[Work required]
Give the lines below again exactly, starting with the line that holds "Proof. unfold tsi148_disable_crg. frame. Qed." and going on through the line that holds "resp same_decode m".

━━━━━ Entries shown

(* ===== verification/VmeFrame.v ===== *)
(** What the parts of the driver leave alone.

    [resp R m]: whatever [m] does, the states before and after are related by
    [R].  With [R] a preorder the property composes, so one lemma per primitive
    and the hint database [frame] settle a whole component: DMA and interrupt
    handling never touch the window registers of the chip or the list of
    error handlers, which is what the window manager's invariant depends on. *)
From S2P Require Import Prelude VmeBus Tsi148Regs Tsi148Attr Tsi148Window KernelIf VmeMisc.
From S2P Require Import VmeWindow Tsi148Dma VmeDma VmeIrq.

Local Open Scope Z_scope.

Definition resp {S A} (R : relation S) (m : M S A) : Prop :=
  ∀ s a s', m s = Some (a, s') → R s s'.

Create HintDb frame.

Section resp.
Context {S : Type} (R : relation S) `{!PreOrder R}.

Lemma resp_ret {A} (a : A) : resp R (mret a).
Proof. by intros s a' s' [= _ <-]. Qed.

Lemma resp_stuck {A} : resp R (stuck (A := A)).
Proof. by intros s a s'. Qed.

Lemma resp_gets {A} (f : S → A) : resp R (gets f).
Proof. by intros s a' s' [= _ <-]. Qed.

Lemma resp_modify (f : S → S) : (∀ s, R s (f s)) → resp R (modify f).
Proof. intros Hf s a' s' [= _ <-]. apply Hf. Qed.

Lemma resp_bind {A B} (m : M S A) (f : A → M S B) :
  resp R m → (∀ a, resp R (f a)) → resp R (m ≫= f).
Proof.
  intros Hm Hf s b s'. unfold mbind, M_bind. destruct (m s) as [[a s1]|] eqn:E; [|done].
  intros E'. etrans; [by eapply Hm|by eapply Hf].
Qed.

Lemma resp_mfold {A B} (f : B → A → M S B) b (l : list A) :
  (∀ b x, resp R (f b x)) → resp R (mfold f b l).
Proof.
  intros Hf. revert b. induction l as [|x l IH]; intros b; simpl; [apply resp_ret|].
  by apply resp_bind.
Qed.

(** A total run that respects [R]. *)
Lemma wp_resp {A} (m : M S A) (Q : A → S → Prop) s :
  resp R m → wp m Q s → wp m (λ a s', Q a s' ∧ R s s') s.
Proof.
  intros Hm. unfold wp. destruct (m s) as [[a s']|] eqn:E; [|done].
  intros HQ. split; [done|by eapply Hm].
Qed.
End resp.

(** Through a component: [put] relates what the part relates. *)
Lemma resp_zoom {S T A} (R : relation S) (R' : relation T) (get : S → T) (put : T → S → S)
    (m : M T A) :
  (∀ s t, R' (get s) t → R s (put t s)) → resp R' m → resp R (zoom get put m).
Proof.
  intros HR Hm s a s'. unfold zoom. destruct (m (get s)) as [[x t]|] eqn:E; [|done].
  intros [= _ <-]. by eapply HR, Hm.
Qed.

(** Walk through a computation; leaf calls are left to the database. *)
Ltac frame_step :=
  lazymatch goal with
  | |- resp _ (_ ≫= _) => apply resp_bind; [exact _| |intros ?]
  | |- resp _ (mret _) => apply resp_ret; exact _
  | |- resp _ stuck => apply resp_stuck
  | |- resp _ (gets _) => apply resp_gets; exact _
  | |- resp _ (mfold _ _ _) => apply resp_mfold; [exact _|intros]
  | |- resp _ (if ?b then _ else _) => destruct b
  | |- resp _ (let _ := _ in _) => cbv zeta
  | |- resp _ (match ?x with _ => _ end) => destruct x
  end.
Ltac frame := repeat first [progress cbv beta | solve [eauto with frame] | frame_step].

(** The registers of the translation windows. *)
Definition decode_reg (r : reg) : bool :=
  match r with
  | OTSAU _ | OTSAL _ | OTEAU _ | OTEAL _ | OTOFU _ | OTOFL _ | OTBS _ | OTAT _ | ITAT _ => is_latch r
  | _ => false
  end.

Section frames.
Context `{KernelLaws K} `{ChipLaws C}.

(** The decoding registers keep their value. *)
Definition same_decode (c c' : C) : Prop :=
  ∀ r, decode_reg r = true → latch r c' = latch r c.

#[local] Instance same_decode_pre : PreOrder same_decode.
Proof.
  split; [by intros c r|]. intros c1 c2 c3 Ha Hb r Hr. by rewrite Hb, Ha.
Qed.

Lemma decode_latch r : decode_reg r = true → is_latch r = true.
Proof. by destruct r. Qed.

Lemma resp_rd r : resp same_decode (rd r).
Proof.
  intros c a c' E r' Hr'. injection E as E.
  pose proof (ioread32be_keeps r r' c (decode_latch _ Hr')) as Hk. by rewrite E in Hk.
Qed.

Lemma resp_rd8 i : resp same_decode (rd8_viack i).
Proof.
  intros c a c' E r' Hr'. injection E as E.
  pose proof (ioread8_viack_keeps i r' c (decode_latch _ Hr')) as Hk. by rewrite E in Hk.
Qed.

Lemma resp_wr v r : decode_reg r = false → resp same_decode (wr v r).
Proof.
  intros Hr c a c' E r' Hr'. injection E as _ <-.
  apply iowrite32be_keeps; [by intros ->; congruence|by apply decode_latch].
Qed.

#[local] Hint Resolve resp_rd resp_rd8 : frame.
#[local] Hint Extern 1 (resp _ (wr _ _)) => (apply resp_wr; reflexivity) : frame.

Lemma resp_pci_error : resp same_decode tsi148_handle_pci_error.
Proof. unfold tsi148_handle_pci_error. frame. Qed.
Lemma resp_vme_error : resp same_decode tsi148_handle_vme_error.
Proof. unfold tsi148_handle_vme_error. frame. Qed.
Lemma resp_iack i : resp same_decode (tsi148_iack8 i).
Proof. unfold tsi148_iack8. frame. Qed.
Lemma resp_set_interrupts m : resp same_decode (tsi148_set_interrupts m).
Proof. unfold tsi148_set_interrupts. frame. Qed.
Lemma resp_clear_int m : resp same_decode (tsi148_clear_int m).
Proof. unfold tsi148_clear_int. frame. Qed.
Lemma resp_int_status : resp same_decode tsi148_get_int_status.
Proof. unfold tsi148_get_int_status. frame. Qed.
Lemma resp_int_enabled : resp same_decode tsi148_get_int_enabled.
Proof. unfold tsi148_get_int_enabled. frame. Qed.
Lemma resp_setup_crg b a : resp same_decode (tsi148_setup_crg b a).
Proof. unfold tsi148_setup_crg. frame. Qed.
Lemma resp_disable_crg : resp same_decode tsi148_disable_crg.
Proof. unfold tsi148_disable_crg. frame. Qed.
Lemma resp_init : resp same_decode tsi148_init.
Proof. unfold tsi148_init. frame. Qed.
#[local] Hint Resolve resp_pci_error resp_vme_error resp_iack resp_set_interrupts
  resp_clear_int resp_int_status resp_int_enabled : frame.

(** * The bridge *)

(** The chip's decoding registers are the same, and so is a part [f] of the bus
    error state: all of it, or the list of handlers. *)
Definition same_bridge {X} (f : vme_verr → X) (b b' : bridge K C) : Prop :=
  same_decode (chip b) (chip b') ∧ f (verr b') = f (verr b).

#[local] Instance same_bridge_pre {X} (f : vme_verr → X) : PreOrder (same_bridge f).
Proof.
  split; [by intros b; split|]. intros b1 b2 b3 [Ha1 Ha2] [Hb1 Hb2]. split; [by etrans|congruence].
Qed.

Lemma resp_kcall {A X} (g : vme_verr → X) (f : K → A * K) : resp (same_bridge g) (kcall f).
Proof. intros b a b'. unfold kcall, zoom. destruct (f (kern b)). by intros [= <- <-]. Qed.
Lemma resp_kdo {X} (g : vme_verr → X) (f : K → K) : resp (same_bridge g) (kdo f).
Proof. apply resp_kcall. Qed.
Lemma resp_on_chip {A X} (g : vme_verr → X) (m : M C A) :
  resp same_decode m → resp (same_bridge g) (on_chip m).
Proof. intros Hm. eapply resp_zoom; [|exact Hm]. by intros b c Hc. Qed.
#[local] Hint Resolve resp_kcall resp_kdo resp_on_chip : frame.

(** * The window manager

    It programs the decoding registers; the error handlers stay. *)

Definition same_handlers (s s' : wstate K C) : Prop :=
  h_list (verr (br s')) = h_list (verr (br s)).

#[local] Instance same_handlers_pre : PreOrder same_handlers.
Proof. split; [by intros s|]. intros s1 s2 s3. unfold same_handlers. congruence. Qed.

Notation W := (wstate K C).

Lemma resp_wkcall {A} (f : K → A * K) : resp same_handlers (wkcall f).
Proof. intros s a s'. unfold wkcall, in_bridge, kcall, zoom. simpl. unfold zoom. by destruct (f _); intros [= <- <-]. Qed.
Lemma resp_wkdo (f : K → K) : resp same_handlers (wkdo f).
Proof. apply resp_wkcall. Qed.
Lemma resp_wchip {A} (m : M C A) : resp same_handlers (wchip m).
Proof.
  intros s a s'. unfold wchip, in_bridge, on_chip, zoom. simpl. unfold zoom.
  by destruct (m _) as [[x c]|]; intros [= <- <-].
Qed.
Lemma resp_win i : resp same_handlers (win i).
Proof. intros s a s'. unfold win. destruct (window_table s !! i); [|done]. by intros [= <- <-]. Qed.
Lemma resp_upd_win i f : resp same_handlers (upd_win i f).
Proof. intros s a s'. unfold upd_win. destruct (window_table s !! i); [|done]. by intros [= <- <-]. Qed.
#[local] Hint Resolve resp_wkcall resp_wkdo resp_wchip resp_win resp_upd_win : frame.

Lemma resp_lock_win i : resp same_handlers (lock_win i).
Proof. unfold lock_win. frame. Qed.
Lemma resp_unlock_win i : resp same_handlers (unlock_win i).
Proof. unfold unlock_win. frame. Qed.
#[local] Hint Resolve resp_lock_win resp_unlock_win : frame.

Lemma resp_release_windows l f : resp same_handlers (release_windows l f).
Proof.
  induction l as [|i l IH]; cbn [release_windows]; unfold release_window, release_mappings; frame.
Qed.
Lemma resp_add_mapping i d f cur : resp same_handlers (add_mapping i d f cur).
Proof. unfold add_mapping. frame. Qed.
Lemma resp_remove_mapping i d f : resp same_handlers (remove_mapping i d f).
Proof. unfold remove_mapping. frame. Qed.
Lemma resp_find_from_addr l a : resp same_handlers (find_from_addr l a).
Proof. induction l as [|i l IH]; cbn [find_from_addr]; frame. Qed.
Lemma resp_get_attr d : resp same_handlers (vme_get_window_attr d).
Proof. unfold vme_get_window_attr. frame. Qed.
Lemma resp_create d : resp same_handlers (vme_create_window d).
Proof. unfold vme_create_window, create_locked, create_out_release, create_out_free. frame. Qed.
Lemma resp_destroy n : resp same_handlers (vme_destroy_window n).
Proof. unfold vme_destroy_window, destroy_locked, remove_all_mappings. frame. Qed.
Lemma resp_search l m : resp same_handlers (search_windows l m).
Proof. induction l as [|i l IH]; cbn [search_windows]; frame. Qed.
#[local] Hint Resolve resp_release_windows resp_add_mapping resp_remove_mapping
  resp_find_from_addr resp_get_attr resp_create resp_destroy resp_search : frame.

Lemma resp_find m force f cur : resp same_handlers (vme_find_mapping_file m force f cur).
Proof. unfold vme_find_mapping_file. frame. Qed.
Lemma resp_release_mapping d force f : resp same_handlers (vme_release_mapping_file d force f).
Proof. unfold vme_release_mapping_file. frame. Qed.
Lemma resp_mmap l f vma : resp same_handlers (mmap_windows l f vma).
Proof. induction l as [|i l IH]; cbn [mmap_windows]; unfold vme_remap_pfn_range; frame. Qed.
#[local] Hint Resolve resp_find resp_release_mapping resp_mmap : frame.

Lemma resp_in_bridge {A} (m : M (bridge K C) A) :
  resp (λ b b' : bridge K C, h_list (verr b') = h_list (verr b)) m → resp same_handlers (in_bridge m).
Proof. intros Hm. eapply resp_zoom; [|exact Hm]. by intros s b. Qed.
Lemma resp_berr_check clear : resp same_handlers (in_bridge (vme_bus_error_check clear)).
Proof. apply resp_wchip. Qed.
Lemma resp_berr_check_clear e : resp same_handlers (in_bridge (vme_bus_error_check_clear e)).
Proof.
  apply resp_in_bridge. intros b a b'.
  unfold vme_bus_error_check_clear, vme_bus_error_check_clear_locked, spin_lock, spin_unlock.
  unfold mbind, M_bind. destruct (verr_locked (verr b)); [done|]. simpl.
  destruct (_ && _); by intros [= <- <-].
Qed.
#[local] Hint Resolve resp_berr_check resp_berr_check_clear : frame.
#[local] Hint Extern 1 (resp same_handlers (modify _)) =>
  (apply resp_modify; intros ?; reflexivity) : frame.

━━━━━━━━━━

[Solution]
Proof. unfold tsi148_disable_crg. frame. Qed.
Lemma resp_init : resp same_decode tsi148_init.
Proof. unfold tsi148_init. frame. Qed.
#[local] Hint Resolve resp_pci_error resp_vme_error resp_iack resp_set_interrupts
  resp_clear_int resp_int_status resp_int_enabled : frame.

(** * The bridge *)

(** The chip's decoding registers are the same, and so is a part [f] of the bus
    error state: all of it, or the list of handlers. *)
Definition same_bridge {X} (f : vme_verr → X) (b b' : bridge K C) : Prop :=
  same_decode (chip b) (chip b') ∧ f (verr b') = f (verr b).

#[local] Instance same_bridge_pre {X} (f : vme_verr → X) : PreOrder (same_bridge f).
Proof.
  split; [by intros b; split|]. intros b1 b2 b3 [Ha1 Ha2] [Hb1 Hb2]. split; [by etrans|congruence].
Qed.

Lemma resp_kcall {A X} (g : vme_verr → X) (f : K → A * K) : resp (same_bridge g) (kcall f).
Proof. intros b a b'. unfold kcall, zoom. destruct (f (kern b)). by intros [= <- <-]. Qed.
Lemma resp_kdo {X} (g : vme_verr → X) (f : K → K) : resp (same_bridge g) (kdo f).
Proof. apply resp_kcall. Qed.
Lemma resp_on_chip {A X} (g : vme_verr → X) (m : M C A) :
  resp same_decode m → resp (same_bridge g) (on_chip m).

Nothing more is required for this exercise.